Climate change: Hotter temperatures could kill 2000 more a year in US

Henrietta Strickland
January 14, 2020

Global warming of 1.5 °C could result in an additional 1,603 deaths from injuries each year in the United States, an worldwide team of researchers reported yesterday in the journal Nature Medicine.

The team found that 1.5C of warming would bring an additional 1,600 deaths each year; 2C of warming would see around 2,100 more. The data predicts that there will be 1601 extra deaths in the USA each year due to injuries, with 84% of the fatalities being men.

Until now, most studies of the health effects of climate change have focused on deaths from insect-borne diseases, heart and respiratory conditions, and direct effects of heat. But less is known about how warm temperatures impact injuries. They chose these figures as the worldwide Paris Agreement on the climate, which the USA has started the process of withdrawing from, aims to keep average post-industrial global temperatures well below 2 degrees Celsius, and preferably to 1.5 degrees Celsius.

The researchers mined 38 years' worth of USA government data on weather conditions and deaths from injuries in the United States (excluding Alaska and Hawaii).

These numbers were chosen because countries in the Paris Agreement are committed limiting the increase in temperatures to 2.7F (1.5C).

The models showed the increase in fatalities would be most likely to affect males between the ages 15 and 34, especially those living in California, Florida and Texas. But deaths from injuries currently make up about 10% of all fatalities around the world and the impact of global heating on this had been little studied until now. The largest proportional increase is projected for drowning, while the smallest proportional increases are projected for assault and suicide. "Of all male excess deaths, 92% would occur in those aged 15-64 years, who have higher rates of deaths from transport and suicide".

The latest research showed rising temperatures are likely to increase drowning and transport accidents because more people swim, drive and drink alcohol when the weather is warm.

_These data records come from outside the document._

(** * travis: the net/cmt/stake JSON-RPC services and the init command

    A shallow embedding of [modules/vm/ethereum/api.go] (package [ethereum])
    and of the node-initialisation command (package [commands]).

    Both files are glue over go-ethereum, Tendermint, the Cosmos SDK and
    go-wire.  The calls into those libraries are the fields of a record of
    library operations ([Libs], [InitLibs]); every theorem holds for all
    implementations of them.  What is modelled concretely is what the two
    files themselves do: which structs they build, in which order they call
    the libraries, which errors they return and where they can panic. *)

From Stdlib Require Import ZArith Lia List Ascii String.
From Stdlib Require Import Strings.Byte.
From stdpp Require Import base option list gmap strings.

Local Open Scope string_scope.
Local Open Scope Z_scope.

(** ** Go values shared by the two packages *)

(** [[]byte]. *)
Abbreviation bytes := (list Byte.byte).

(** A non-nil Go [error]; a Go [error] result is an [option error], with
    [None] for [nil]. *)
Inductive error : Type := Err (msg : string).

(** [uint32(v)]: the value a [uint32] variable holds after storing [v]. *)
Definition uint32 (v : Z) : Z := v mod 2 ^ 32.

(** *** [fmt.Sprintf("%d", _)]

    Decimal formatting as in [strconv]: digits are produced from the least
    significant one by repeated division by ten.  Twenty digits are enough
    for every 64-bit value. *)

Definition digit (d : Z) : ascii := ascii_of_nat (48 + Z.to_nat d).

Fixpoint formatBits (fuel : nat) (u : Z) (acc : string) : string :=
  match fuel with
  | O => acc
  | S fuel' =>
      if u <? 10 then String (digit u) acc
      else formatBits fuel' (u / 10) (String (digit (u mod 10)) acc)
  end.

(** [%d] of an unsigned value. *)
Definition Sprintf_d (u : Z) : string := formatBits 20 u "".

(** [%d] of a signed value. *)
Definition Sprintf_d_signed (i : Z) : string :=
  if i <? 0 then "-" +:+ Sprintf_d (- i) else Sprintf_d i.

(** Reading a decimal numeral: the value of a string of digits, most
    significant first, and [None] when a character is not a digit. *)
Definition digit_value (c : ascii) : option Z :=
  let n := Z.of_nat (nat_of_ascii c) in
  if (48 <=? n) && (n <=? 57) then Some (n - 48) else None.

Fixpoint decimal_value (acc : Z) (s : string) : option Z :=
  match s with
  | EmptyString => Some acc
  | String c s' =>
      match digit_value c with
      | Some d => decimal_value (acc * 10 + d) s'
      | None => None
      end
  end.

(** A numeral is canonical when it is not empty and has no leading zero,
    the numeral ["0"] apart. *)
Definition canonical (s : string) : bool :=
  match s with
  | EmptyString => false
  | String c EmptyString => true
  | String c _ => negb (Ascii.eqb c "0")
  end.

(** *** Effects

    A computation threads a state and either returns, panics (a run-time
    panic or an explicit [panic]), or ends the process ([os.Exit]). *)

Inductive Res (A : Type) : Type :=
  | Ret (a : A)
  | Panic (msg : string)
  | Exit (msg : string).

Arguments Ret {A} a.
Arguments Panic {A} msg.
Arguments Exit {A} msg.

Definition M (S A : Type) : Type := S -> Res A * S.

Definition ret {S A} (a : A) : M S A := fun s => (Ret a, s).

Definition panic {S A} (msg : string) : M S A := fun s => (Panic msg, s).

Definition exit {S A} (msg : string) : M S A := fun s => (Exit msg, s).

Definition bind {S A B} (c : M S A) (k : A -> M S B) : M S B :=
  fun s =>
    match c s with
    | (Ret a, s') => k a s'
    | (Panic msg, s') => (Panic msg, s')
    | (Exit msg, s') => (Exit msg, s')
    end.

Notation "x <- c ;; k" := (bind c (fun x => k))
  (at level 100, c at next level, right associativity).

Definition nil_dereference : string :=
  "invalid memory address or nil pointer dereference".

Definition index_out_of_range : string := "index out of range".

Module ethereum.

(** ** [NetRPCService] *)

Record NetRPCService : Type := { networkVersion : Z (* uint64 *) }.

Definition NewNetRPCService (networkVersion : Z) : NetRPCService :=
  {| networkVersion := networkVersion |}.

Definition Listening (s : NetRPCService) : bool := true.

Definition PeerCount (s : NetRPCService) : Z := 0.

Definition Version (s : NetRPCService) : string :=
  Sprintf_d (networkVersion s).

(** ** Values exchanged with the libraries *)

(** [abci.ResponseQuery], the fields the services read. *)
Record ResponseQuery : Type := { Value : bytes; Height : Z (* int64 *) }.

(** [ctypes.ResultABCIQuery]. *)
Record ResultABCIQuery : Type := { Response : ResponseQuery }.

(** [rpcclient.ABCIQueryOptions]. *)
Record ABCIQueryOptions : Type := { opt_Height : Z; opt_Trusted : bool }.

(** [types.Block]: the transaction count of its header and the
    transactions of its data. *)
Record Block : Type := { NumTxs : Z (* int64 *); Txs : list bytes }.

(** [ctypes.ResultBlock]; [rb_Block] is a pointer and may be [nil]. *)
Record ResultBlock : Type := { rb_Block : option Block }.

(** The transactions of the application ([sdk.Tx]).  The first five are
    the stake transactions, then the nonce and chain wrappers.  A signature
    wrapper ([auth.OneSig]) is held by pointer: [SigTx r] is the wrapping of
    the object at address [r] of the heap.  [EmptyTx] is [sdk.Tx{}]. *)
Inductive Tx (PubKey Actor : Type) : Type :=
  | EmptyTx
  | TxDeclare (pubKey : PubKey)
  | TxProposeSlot (pubKey : PubKey) (amount proposedRoi : Z)
  | TxAcceptSlot (amount : Z) (slotId : string)
  | TxWithdrawSlot (amount : Z) (slotId : string)
  | TxCancelSlot (pubKey : PubKey) (slotId : string)
  | NonceTx (sequence : Z) (signers : list Actor) (tx : Tx PubKey Actor)
  | ChainTx (chainID : string) (expiresAt : Z) (tx : Tx PubKey Actor)
  | SigTx (r : nat).

Arguments EmptyTx {PubKey Actor}.
Arguments TxDeclare {PubKey Actor} pubKey.
Arguments TxProposeSlot {PubKey Actor} pubKey amount proposedRoi.
Arguments TxAcceptSlot {PubKey Actor} amount slotId.
Arguments TxWithdrawSlot {PubKey Actor} amount slotId.
Arguments TxCancelSlot {PubKey Actor} pubKey slotId.
Arguments NonceTx {PubKey Actor} sequence signers tx.
Arguments ChainTx {PubKey Actor} chainID expiresAt tx.
Arguments SigTx {PubKey Actor} r.
(** * spec2cpp: the model-to-code derivation of [tools/spec2cpp/specwriter.cpp]

    A shallow embedding of the two writers of the file, the table-driven
    [SpecWriter] and the tree-structured [MetaSpecWriter], and the properties
    of the emission order, the property rendering, the JSON bindings and the
    clean-up pass that the specification states about them.

    Conventions.  A [QString] is a [string], one character per [QChar]; a
    [QStringList] and a [std::vector] are lists; a [std::unordered_set] of
    names is a [gset string]; a [std::map] is a [gmap].  A value reached
    through a [std::shared_ptr] and changed in place is returned, changed, next
    to the result of the function that changes it.  [QString::arg] with
    several arguments fills the place markers [%1], [%2], ... in one pass, so a
    formatted text is the concatenation of the pieces of its pattern and the
    arguments. *)

From Stdlib Require Import Ascii String.
From stdpp Require Import base list gmap strings relations sorting pretty.

#[local] Set Warnings "-clear-no-such-hyp".

(** ** [QString] and [QStringList] operations used by the writers *)

Module QString.

Definition nl : string := String "010"%char EmptyString.
Definition tab : string := String "009"%char EmptyString.

(** [QChar::toUpper], on the letters [a]-[z]; every other character is left as
    it is. *)
Definition toUpper (c : ascii) : ascii :=
  let n := nat_of_ascii c in
  if (97 <=? n)%nat && (n <=? 122)%nat then ascii_of_nat (n - 32) else c.

(** [s[0] = s[0].toUpper()].  The index is out of range for the empty string
    (an assertion of Qt); the empty string is left as it is. *)
Definition upperFirst (s : string) : string :=
  match s with
  | EmptyString => EmptyString
  | String c s' => String (toUpper c) s'
  end.

(** [QString::remove(QChar)]: every occurrence of the character goes. *)
Fixpoint removeChar (c : ascii) (s : string) : string :=
  match s with
  | EmptyString => EmptyString
  | String a s' =>
      if Ascii.eqb a c then removeChar c s' else String a (removeChar c s')
  end.

(** [QString::remove(const QString &)]: the occurrences of [pat] are removed
    from left to right, the search resuming right after the removed one.
    [skip] counts the characters of the current occurrence still to drop. *)
Fixpoint removeFrom (pat : string) (skip : nat) (s : string) : string :=
  match s with
  | EmptyString => EmptyString
  | String a s' =>
      match skip with
      | S k => removeFrom pat k s'
      | O =>
          if String.prefix pat s
          then removeFrom pat (String.length pat - 1) s'
          else String a (removeFrom pat 0 s')
      end
  end.

Definition remove (pat s : string) : string :=
  match pat with
  | EmptyString => s
  | _ => removeFrom pat 0 s
  end.

(** [QString::contains(QChar)]. *)
Fixpoint containsChar (c : ascii) (s : string) : bool :=
  match s with
  | EmptyString => false
  | String a s' => Ascii.eqb a c || containsChar c s'
  end.

(** [QString::startsWith(QChar)]. *)
Definition startsWith (c : ascii) (s : string) : bool :=
  match s with
  | EmptyString => false
  | String a _ => Ascii.eqb a c
  end.

(** [QString::replace(QChar, QChar)]. *)
Fixpoint replaceChar (c d : ascii) (s : string) : string :=
  match s with
  | EmptyString => EmptyString
  | String a s' =>
      String (if Ascii.eqb a c then d else a) (replaceChar c d s')
  end.

(** [text += f(x)] for every [x] of [l], from an empty text. *)
Definition appendAll {A} (f : A → string) (l : list A) : string :=
  foldr (λ x acc, f x +:+ acc) EmptyString l.

(** [QString::split(QChar)]: the pieces between the separators, empty pieces
    kept; never an empty list. *)
Fixpoint split (sep : ascii) (s : string) : list string :=
  match s with
  | EmptyString => [EmptyString]
  | String a s' =>
      if Ascii.eqb a sep then EmptyString :: split sep s'
      else match split sep s' with
           | w :: ws => String a w :: ws
           | [] => [String a EmptyString]
           end
  end.

(** [QStringList::join]. *)
Definition join (sep : string) (l : list string) : string := String.concat sep l.

(** [QStringList::removeAll]. *)
Definition removeAll (x : string) (l : list string) : list string :=
  filter (λ y, y ≠ x) l.

(** [for (const auto &name : names) l.removeAll(name);] *)
Definition removeEach (names : list string) (l : list string) : list string :=
  foldl (λ acc n, removeAll n acc) l names.

End QString.

(** ** The table-driven model: [Data]

    The header that declares [Data] is not among the sources; the records have
    the members that [specwriter.cpp] reads and writes. *)

Module Data.

Module Notification.
Record t := mk { method : string; params : string }.
End Notification.

Module Request.
Record t := mk { method : string; params : string; result : string; error : string }.
End Request.

Module Value.
Record t := mk { name : string; value : string; comment : string }.
End Value.

Module Enumeration.
Record t := mk { name : string; comment : string; isString : bool; values : list Value.t }.
End Enumeration.

Module Type_.
Record t := mk { name : string; comment : string; dataType : string; dependencies : list string }.
End Type_.
(** createUser on the vault: a new name, and a name that is taken. *)
Lemma createUser_effect_witness :
  (exists id masterPassword,
      outcome (createUser (signup "carol")) vault_world
      = Returned
          (Success "User 'carol' created successfully! You can now log in."
                   (UserPublic.mk id "carol" []))
      /\ is_encryption_of masterPassword "password123"
      /\ users (world_after (createUser (signup "carol")) vault_world)
         = [alice; bob; User.mk id "carol" masterPassword []])
  /\ outcome (createUser (signup "Bob")) vault_world
     = Returned (Error "Username already taken.").
Proof.
  split.
  - edestruct (createUser_effect (signup "carol") "carol" "password123"
                 vault_world) as [_ Hnew];
      [reflexivity | reflexivity | vm_compute; reflexivity |].
    apply Hnew. reflexivity.
  - edestruct (createUser_effect (signup "Bob") "Bob" "password123"
                 vault_world) as [Htaken _];
      [reflexivity | reflexivity | vm_compute; reflexivity |].
    apply (Htaken bob). reflexivity.
Defined.

(** C4 with the chained cipher. *)
Lemma decrypt_encrypt_roundtrip_witness :
  exists blob,
    outcome (encrypt "password123") vault_world = Returned blob
    /\ outcome (decrypt blob) demo_world = Returned "password123".
Proof.
  apply (decrypt_encrypt_roundtrip xor_chain_inverts "password123"
           vault_world demo_world).
Defined.
(** [a < b] on floats. *)
Definition Qlt_bool (a b : Q) : bool := negb (Qle_bool b a).

(** Truthiness of a number given as a keyword argument. *)
Definition truthy (x : option Q) : option Q :=
  match x with
  | Some q => if Qeq_bool q 0 then None else Some q
  | None => None
  end.

(** Length of the numpy slice [a:b] of an axis of length [n], [0 <= a]. *)
Definition slice_len (n a b : Z) : Z :=
  Z.max 0 (Z.min b n - Z.min a n).

(** [v or default] for an optional number. *)
Definition or_default (v : option Q) (default : Q) : Q :=
  match truthy v with
  | Some q => q
  | None => default
  end.

(** moviepy's [clip.crop(x_center=, y_center=, width=, height=)], no corner
    given: a centre selects [centre -/+ size/2] on its axis, a bound still
    missing or zero falls back to the frame edge; the frame is then sliced
    at the truncated bounds. *)
Definition crop (c : clip) (x_center y_center : option Q) (width height : Z)
    : clip :=
  let '(cx1, cx2) :=
    match truthy x_center with
    | Some xc => (Some (xc - inject_Z width / 2),
                  Some (xc + inject_Z width / 2))
    | None => (None, None)
    end in
  let '(cy1, cy2) :=
    match truthy y_center with
    | Some yc => (Some (yc - inject_Z height / 2),
                  Some (yc + inject_Z height / 2))
    | None => (None, None)
    end in
  let cx1 := int_of_float (or_default cx1 0) in
  let cy1 := int_of_float (or_default cy1 0) in
  let cx2 := int_of_float (or_default cx2 (inject_Z (w c))) in
  let cy2 := int_of_float (or_default cy2 (inject_Z (h c))) in
  {| w := slice_len (w c) cx1 cx2; h := slice_len (h c) cy1 cy2;
     duration := duration c;
     x1 := cx1; y1 := cy1; x2 := cx2; y2 := cy2;
     copies := copies c; t_start := t_start c |}.

(** [clip.resize((width, height))]: the first frame is resized as the new
    clip is built, which fails on a frame without pixels. *)
Definition resize (c : clip) (width height : Z) : result clip :=
  if (w c =? 0)%Z || (h c =? 0)%Z then Raise ValueError
  else
    Ok {| w := width; h := height; duration := duration c;
          x1 := x1 c; y1 := y1 c; x2 := x2 c; y2 := y2 c;
          copies := copies c; t_start := t_start c |}.

(** [concatenate_videoclips([clip] * n)]. *)
Definition concatenate_copies (c : clip) (n : Z) : clip :=
  {| w := w c; h := h c; duration := inject_Z n * duration c;
     x1 := x1 c; y1 := y1 c; x2 := x2 c; y2 := y2 c;
     copies := n * copies c; t_start := t_start c |}.

(** [clip.subclip(t0, t1)]: the new duration is [t1 - t0]. *)
Definition subclip (c : clip) (t0 t1 : Q) : clip :=
  {| w := w c; h := h c; duration := t1 - t0;
     x1 := x1 c; y1 := y1 c; x2 := x2 c; y2 := y2 c;
     copies := copies c; t_start := t_start c + t0 |}.
(** [obj.position.x = v], and so on. *)
Definition position_x (r : nat) (v : float) : M unit :=
  with_heap (fun h =>
    World.mutate (fun obj => set_position (with_x v (World.position obj)) obj) h r).
Definition position_y (r : nat) (v : float) : M unit :=
  with_heap (fun h =>
    World.mutate (fun obj => set_position (with_y v (World.position obj)) obj) h r).
Definition position_z (r : nat) (v : float) : M unit :=
  with_heap (fun h =>
    World.mutate (fun obj => set_position (with_z v (World.position obj)) obj) h r).

(** [obj.rotation.set(x, y, z)], [obj.rotation.x = v], [obj.rotation.y = v]. *)
Definition rotation_set (r : nat) (x y z : float) : M unit :=
  with_heap (fun h =>
    World.mutate (set_rotation {| THREE.x := x; THREE.y := y; THREE.z := z |}) h r).
Definition rotation_x (r : nat) (v : float) : M unit :=
  with_heap (fun h =>
    World.mutate (fun obj => set_rotation (with_x v (World.rotation obj)) obj) h r).
Definition rotation_y (r : nat) (v : float) : M unit :=
  with_heap (fun h =>
    World.mutate (fun obj => set_rotation (with_y v (World.rotation obj)) obj) h r).

(** Reading [obj.position]; a reference to no object does not occur. *)
Definition position_of (r : nat) : M THREE.Vector3 := fun s =>
  match World.heap (world s) !! r with
  | Some obj => Some (World.position obj, s)
  | None => None
  end.

(** [scene.add(obj)]: the object leaves the parent it had, and becomes
    the last child of the scene. *)
Definition add (r : nat) : M unit := fun s =>
  Some (tt, {| world := world s;
               children := List.filter (fun k => negb (Nat.eqb k r)) (children s) ++ r :: nil;
               fog := fog s; created := created s; drawn := drawn s |}).

(** [animatedObjects.push], [pulsatingLights.push], [anomalyPositions.push]. *)
Definition animatedObjects_push (r : nat) : M unit :=
  with_world (fun w =>
    {| World.heap := World.heap w;
       World.animatedObjects := World.animatedObjects w ++ r :: nil;
       World.pulsatingLights := World.pulsatingLights w;
       World.anomalyPositions := World.anomalyPositions w |}).

Definition pulsatingLights_push (r : nat) : M unit :=
  with_world (fun w =>
    {| World.heap := World.heap w;
       World.animatedObjects := World.animatedObjects w;
       World.pulsatingLights := World.pulsatingLights w ++ r :: nil;
       World.anomalyPositions := World.anomalyPositions w |}).

Definition anomalyPositions_push (v : THREE.Vector3) : M unit :=
  with_world (fun w =>
    {| World.heap := World.heap w;
       World.animatedObjects := World.animatedObjects w;
       World.pulsatingLights := World.pulsatingLights w;
       World.anomalyPositions := World.anomalyPositions w ++ v :: nil |}).

Definition set_fog (f : FogExp2) : M unit := fun s =>
  Some (tt, {| world := world s; children := children s; fog := Some f;
               created := created s; drawn := drawn s |}).

(** *** Loops *)

(** [for (let i = 0; i < n; i++)] for a literal [n]: [i] counts up from
    [i0] as the number it is in the program. *)
Fixpoint for_n (n : nat) (i : float) (body : float -> M unit) : M unit :=
  match n with
  | O => mret tt
  | S n' => body i;; for_n n' (i + 1)%float body
  end.

(** The same loop where each round yields an element of a local array. *)
Fixpoint collect_n {A} (n : nat) (i : float) (body : float -> M A) : M (list A) :=
  match n with
  | O => mret nil
  | S n' => a ← body i; l ← collect_n n' (i + 1)%float body; mret (a :: l)
  end.

(** [array.forEach(body)]. *)
Fixpoint forEach {A} (l : list A) (body : A -> M unit) : M unit :=
  match l with
  | nil => mret tt
  | a :: l' => body a;; forEach l' body
  end.

(** A loop of [n] rounds, for a literal [n], whose body does not use the
    index. *)
Definition times (n : N) (body : M unit) : M unit := fun s =>
  N.iter n (fun r => match r with Some (_, s') => body s' | None => None end)
         (Some (tt, s)).

(** [for (let j = j0; j < bound; j++)] for a bound the program computed:
    [fuel] bounds the number of tests the loop makes. *)
Fixpoint for_lt (fuel : nat) (j bound : float) (body : float -> M unit) : M unit :=
  match fuel with
  | O => fun _ => None
  | S fuel' =>
      if JS.lt j bound then body j;; for_lt fuel' (j + 1)%float bound body
      else mret tt
  end.

Section WithMath.

(** [Math.random]: the value of its [n]-th call.  [Math.sin], [Math.cos]
    and [Math.acos] are left to the implementation by the language. *)
Variable Math_random : N -> float.
Variables Math_sin Math_cos Math_acos : float -> float.

Definition random : M float := fun s =>
  Some (Math_random (drawn s),
        {| world := world s; children := children s; fog := fog s;
           created := created s; drawn := N.succ (drawn s) |}).

(** [randomPastel()]; the colour it makes is not part of the model, its
    call of [Math.random] is. *)
Definition randomPastel : M unit := _ ← random; mret tt.

(** [createStarTexture()] and [createGroundTexture()]: the canvases are
    not part of the model; the second one draws 10000 specks with three
    random numbers each. *)
Definition createStarTexture : M unit := mret tt.

Definition createGroundTexture : M unit :=
  times 10000 (_ ← random; _ ← random; _ ← random; mret tt).

(** [obj.rotation.set(Math.random() * Math.PI, Math.random() * Math.PI,
    Math.random() * Math.PI)]. *)
Definition random_rotation (r : nat) : M unit :=
  a ← random; b ← random; c ← random;
  rotation_set r (a * Math_PI) (b * Math_PI) (c * Math_PI).

(** The distant starfield: 150000 stars, seven random numbers each
    (position, tint, colour, size), and the point cloud that shows them. *)
Definition stars_object : M unit :=
  stars ← new_Points;
  add stars;;
  animatedObjects_push stars.

Definition starfield : M unit :=
  times 150000 (
    _ ← random; _ ← random; _ ← random;
    _ ← random; _ ← random; _ ← random;
    _ ← random; mret tt);;
  createStarTexture;;
  stars_object.

Definition galaxy : M unit :=
  galaxy ← new_Mesh;
  position_set galaxy 400 200 (-600);;
  rotation_x galaxy 0.5;;
  rotation_y galaxy 0.2;;
  add galaxy;;
  animatedObjects_push galaxy.

(** The ground and the grid on it. *)
Definition ground_object : M unit :=
  ground ← new_Mesh;
  rotation_x ground (- Math_PI / 2);;
  position_y ground (-5);;
  add ground.

Definition grid_object : M unit :=
  gridHelper ← new_GridHelper;
  position_y gridHelper (-4.9);;
  add gridHelper.

Definition ground : M unit :=
  createGroundTexture;;
  ground_object;;
  grid_object.

(** A crystal on an island. *)
Definition crystal (island : nat) : M unit :=
  randomPastel;;
  crystal ← new_Mesh;
  p ← position_of island;
  a ← random; b ← random; c ← random;
  position_set crystal
    (THREE.x p + (a - 0.5) * 6)
    (THREE.y p + 3 + b * 4)
    (THREE.z p + (c - 0.5) * 6);;
  random_rotation crystal;;
  add crystal;;
  animatedObjects_push crystal.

Meanwhile, these increases would be partly offset by a decline in deaths from falls in middle-aged and elderly people during the winter months.

In addition, other recent studies have shown how driving behaviors deteriorate as temperatures rise, resulting in a greater number of accidents. The world is now on track for a 3-4C temperature rise, suggesting the increase in injury deaths could be even higher.

However, some of these connections are tentative and more research will be necessary to work out the cause and effect relationships.

Risks were also seen in deaths from suicide and assault due to warmer temperatures, but the changes in these risks were less significant.

"These new results show how much climate change can affect young people", said senior study author Majid Ezzati, professor at the Abdul Latif Jameel Institute for Disease and Emergency Analytics at Imperial College London, in a press release.

Injury deaths were expected to increase in all nations as temperatures rose, he said, although local factors would influence the extent of the increase - for example, the standard of road safety or level of gun control. "We need to respond to this threat with better preparedness in terms of emergency services, social support and health warnings".

One reason could be that, in warmer weather, more people spend time outdoors, which could lead to confrontations - and thus, deaths from violence.

In a commentary on the paper also published in the journalNature Medicine, a pair of scientists not involved in the study wrote that it is important to note that other variables of weather which are linked to injuries like rain, humidity, sunshine, and wind "may act in their own right while also interacting with temperature, although not necessarily in consistent or predictable fashions".

Image: Artwork by Banksy; photo via Wikimedia Commons.